The most recent Boston Lobsters were a reincarnation of two previous WTT teams. The original Lobsters were a charter member of the league in 1974, and folded after just one season. The second Lobsters team were also a charter member of WTT in 1974, founded as the Philadelphia Freedoms. After the original Lobsters folded, businessman Robert Kraft purchased the Freedoms and moved them to Boston, renaming them the Lobsters. The second Lobsters team played in Boston for four seasons (1975–1978) before folding at the end of the 1978 season. WTT suspended operations shortly thereafter.

In 2005, local Boston businessman Bahar Uttam relaunched the team. The Lobsters made the Mylan WTT league's playoffs four times. In 2015, Uttam retired from the ownership position and the league took over operations of the Lobsters while seeking new local ownership. On February 17, 2016, WTT announced that the Lobsters would cease operations and were subsequently replaced with a new franchise called the New York Empire.

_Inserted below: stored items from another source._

(** A fresh indirect block changes the mapping of no file block. *)
Lemma bmapped_after_indirect cur i bn b cur1 a cur2 :
  file_ok cur i -> addrs i !! NDIRECT = Some 0 -> allocated cur cur1 b -> Z.of_nat NDIRECT <= bn < MAXFILE ->
  let i1 := i <| addrs := <[NDIRECT := b]> (addrs i) |> in
  bmapped cur1 i1 bn a cur2 i1 -> (nfree cur1 <= nfree cur2 + 1)%nat ->
  bmapped cur i bn a cur2 i1.
Proof.
  intros HF Ha HAl Hbn i1 HB Hnf. destruct (data_range b HLay (al_data _ _ _ HAl)) as (Hb0 & _).
  destruct (file_ok_indirect cur1 i b) as [HF1 Hfb]; [exact (allocated_file cur cur1 b HLay HAl i HF) | exact Ha
    | exact (al_data _ _ _ HAl) | exact (allocated_used cur cur1 b HLay HAl) | lia
    | exact (allocated_fresh cur cur1 b HLay HAl i HF) | exact (al_zero _ _ _ HAl)|]. fold i1 in HF1, Hfb.
  assert (forall n, 0 <= n -> fblock cur1 i1 n = fblock cur i n) as Ef
    by (intros n Hn; rewrite Hfb by exact Hn; exact (allocated_fblock cur cur1 b HLay HAl i n HF)).
  assert (ind i1 = b) as Ei1 by (unfold ind, i1; cbn [addrs assign]; rewrite list_lookup_insert_eq by (rewrite (fo_len _ _ HF); lia); reflexivity).
  pose proof (allocated_nfree cur cur1 b HLay HAl) as Hn1.
  assert (forall x, ~ is_data x \/ used cur x = true -> x <> b) as Hxb.
  { intros x Hu ->. destruct Hu as [Hu | Hu]; [exact (Hu (al_data _ _ _ HAl)) | rewrite (al_was _ _ _ HAl) in Hu; discriminate]. }
  split; try solve [destruct HB; assumption].
  - intros bn' Hbn' Hne. rewrite <-Ef by lia. apply (bm_other _ _ _ _ _ _ HB); assumption.
  - intros x Hx Hu _. rewrite (bm_keep _ _ _ _ _ _ HB x Hx).
    + apply (al_keep _ _ _ HAl); [apply Hxb, Hu | exact Hx].
    + destruct Hu as [Hu | Hu]; [auto|]. destruct (decide (is_data x)) as [[D1 D2] | ]; [|auto]. right.
      apply (allocated_more cur cur1 b HAl); [|exact Hu]. apply (data_range x HLay). split; assumption.
    + right. rewrite Ei1. apply Hxb, Hu.
  - intros x Hx Hu. apply (bm_grow _ _ _ _ _ _ HB x Hx). exact (allocated_more cur cur1 b HAl x Hx Hu).
  - intros Hn. exfalso. apply Hn. unfold fblock, ind. rewrite Ha.
    rewrite (proj2 (Z.ltb_ge _ _)) by lia. reflexivity.
  - intros E0. rewrite <-Ef in E0 by lia. destruct (bm_new _ _ _ _ _ _ HB E0) as [Hz Hu]. split; [exact Hz|].
    destruct (used cur a) eqn:Eu; [|reflexivity]. rewrite <-Hu. symmetry.
    apply (allocated_more cur cur1 b HAl); [|exact Eu]. apply (data_range a HLay), (bm_data _ _ _ _ _ _ HB).
  - right. rewrite Ei1. exact (al_was _ _ _ HAl).
  - lia.
Qed.

Lemma bmap_runs ip i cur bn l ins lgd :
  file_ok cur i -> alloc_ok SB cur -> idev i = ROOTDEV -> (2 <= nfree cur)%nat ->
  sees l cur ∅ lgd -> (size lgd + 5 <= TXCAP)%nat -> ins !! ip = Some i -> 0 <= bn < MAXFILE ->
  runs (bmap ip bn) (F l ins) (bmap_post cur i bn ins ip ∅ lgd).
Proof.
  intros HF HA Hdev Hn HS Hbud Hi Hbn. destruct (Z.lt_ge_cases bn (Z.of_nat NDIRECT)) as [Hd | Hd].
  { apply bmap_direct_runs; try assumption. lia. }
  unfold bmap. apply (iat_runs SB CK PID CWD l ins _ ip i _ Hi).
  rewrite (proj2 (Z.ltb_ge _ _)) by lia. cbv zeta.
  rewrite (proj2 (Z.ltb_lt (bn - Z.of_nat NDIRECT) NINDIRECT)) by (unfold MAXFILE in Hbn; lia).
  apply (addr_at_runs l ins ip i); [exact Hi | apply HF | lia|]. fold (ind i). rewrite Hdev.
  destruct (Z.eqb_spec (ind i) 0) as [E0 | Hn0].
  - destruct (lookup_lt_is_Some_2 (addrs i) NDIRECT) as [a0 Ha0]; [rewrite (fo_len _ _ HF); lia|].
    assert (a0 = 0) as -> by (unfold ind in E0; rewrite Ha0 in E0; exact E0).
    apply runs_bind, runs_bind. eapply runs_wand; [apply (alloc_runs l ins cur ∅ lgd HS HA)|].
    { rewrite map_size_empty. lia. } { lia. } { lia. } { intros h x Hh. rewrite lookup_empty in Hh. discriminate. }
    intros b s' (l1 & cur1 & lgd1 & -> & HS1 & HAl & Hsub & Hlg).
    unfold set_addr. apply (imod_runs SB CK PID CWD l1 ins _ ip i _ _ Hi). apply runs_ret.
    set (i1 := i <| addrs := <[NDIRECT := b]> (addrs i) |>).
    destruct (data_range b HLay (al_data _ _ _ HAl)) as (Hb0 & _).
    destruct (file_ok_indirect cur1 i b) as [HF1 _]; [exact (allocated_file cur cur1 b HLay HAl i HF) | exact Ha0
      | exact (al_data _ _ _ HAl) | exact (allocated_used cur cur1 b HLay HAl) | lia
      | exact (allocated_fresh cur cur1 b HLay HAl i HF) | exact (al_zero _ _ _ HAl)|]. fold i1 in HF1.
    pose proof (allocated_nfree cur cur1 b HLay HAl) as Hn1.
    assert (ind i1 = b) as Ei1 by (unfold ind, i1; cbn [addrs assign]; rewrite list_lookup_insert_eq by (rewrite (fo_len _ _ HF); lia); reflexivity).
    fold (entry_of b bn). rewrite <-Ei1.
    eapply runs_wand; [apply (entry_runs i1 cur1 bn l1 (<[ip := i1]> ins) lgd1); try assumption|].
    + exact (allocated_ok cur cur1 b HLay HAl HA).
    + lia.
    + lia.
    + rewrite Ei1. lia.
    + lia.
    + intros a s' (l2 & cur2 & lgd2 & -> & HS2 & HB & Hsub2 & Hlg2 & Hnf). exists l2, cur2, i1, lgd2.
      split_and!; [reflexivity | exact HS2 | | set_solver | lia].
      apply (bmapped_after_indirect cur i bn b cur1); try assumption. lia.
  - apply (runs_step _ _ _ (ind i) (F l ins)); [reflexivity|]. fold (entry_of (ind i) bn).
    eapply runs_wand; [apply (entry_runs i cur bn l ins lgd); try assumption; lia|].
    intros a s' (l2 & cur2 & lgd2 & -> & HS2 & HB & Hsub2 & Hlg2 & Hnf). exists l2, cur2, i, lgd2.
    rewrite list_insert_id by exact Hi. split_and!; [reflexivity | exact HS2 | exact HB | exact Hsub2 | lia].
Qed.
(* ===== verification/FsProps.v ===== *)
(** * The file system: theorems

    The statements a user of fs.c relies on, from the lemmas of FsThm, FsFile and
    FsRw, and a concrete file system (on the buffer cache of bio.c and the log of
    log.c) on which their hypotheses hold. *)
From Stdlib Require Import ZArith Lia.
From stdpp Require Import base numbers list list_numbers gmap strings.
From S2P Require Import Prelude Locks Block Bio BioThm Log LogThm LogBio Fs FsView FsThm FsFile FsRw.
Local Open Scope Z_scope.

Section props.
Context {C : Type} `{HBC : BufCache C} {HL : BufCacheLaws C} (devsw : Z -> devops (C := C)).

In 2025, the Australian tennis team "LobStars" flying under the Boston Lobsters logo, won Tennis Australia's 2025 Country Week tennis tournament held in Swan Hill, Victoria. The section 12 team defeated Leongatha 2-1 to take the trophy. The Country Week tournament is regarded as the largest annual grass court competition in the world with 1200 competitors and 222 teams.

==2015 squad==

- USA Jan-Michael Gambill, Head Coach
- CAN Eugenie Bouchard
- USA Chase Buchanan
- USA Irina Falconi
- USA Scott Lipsky
- SPA Arantxa Parra Santonja

==See also==

- World TeamTennis
- Boston Lobsters (1974)
- Boston Lobsters (1974–1978)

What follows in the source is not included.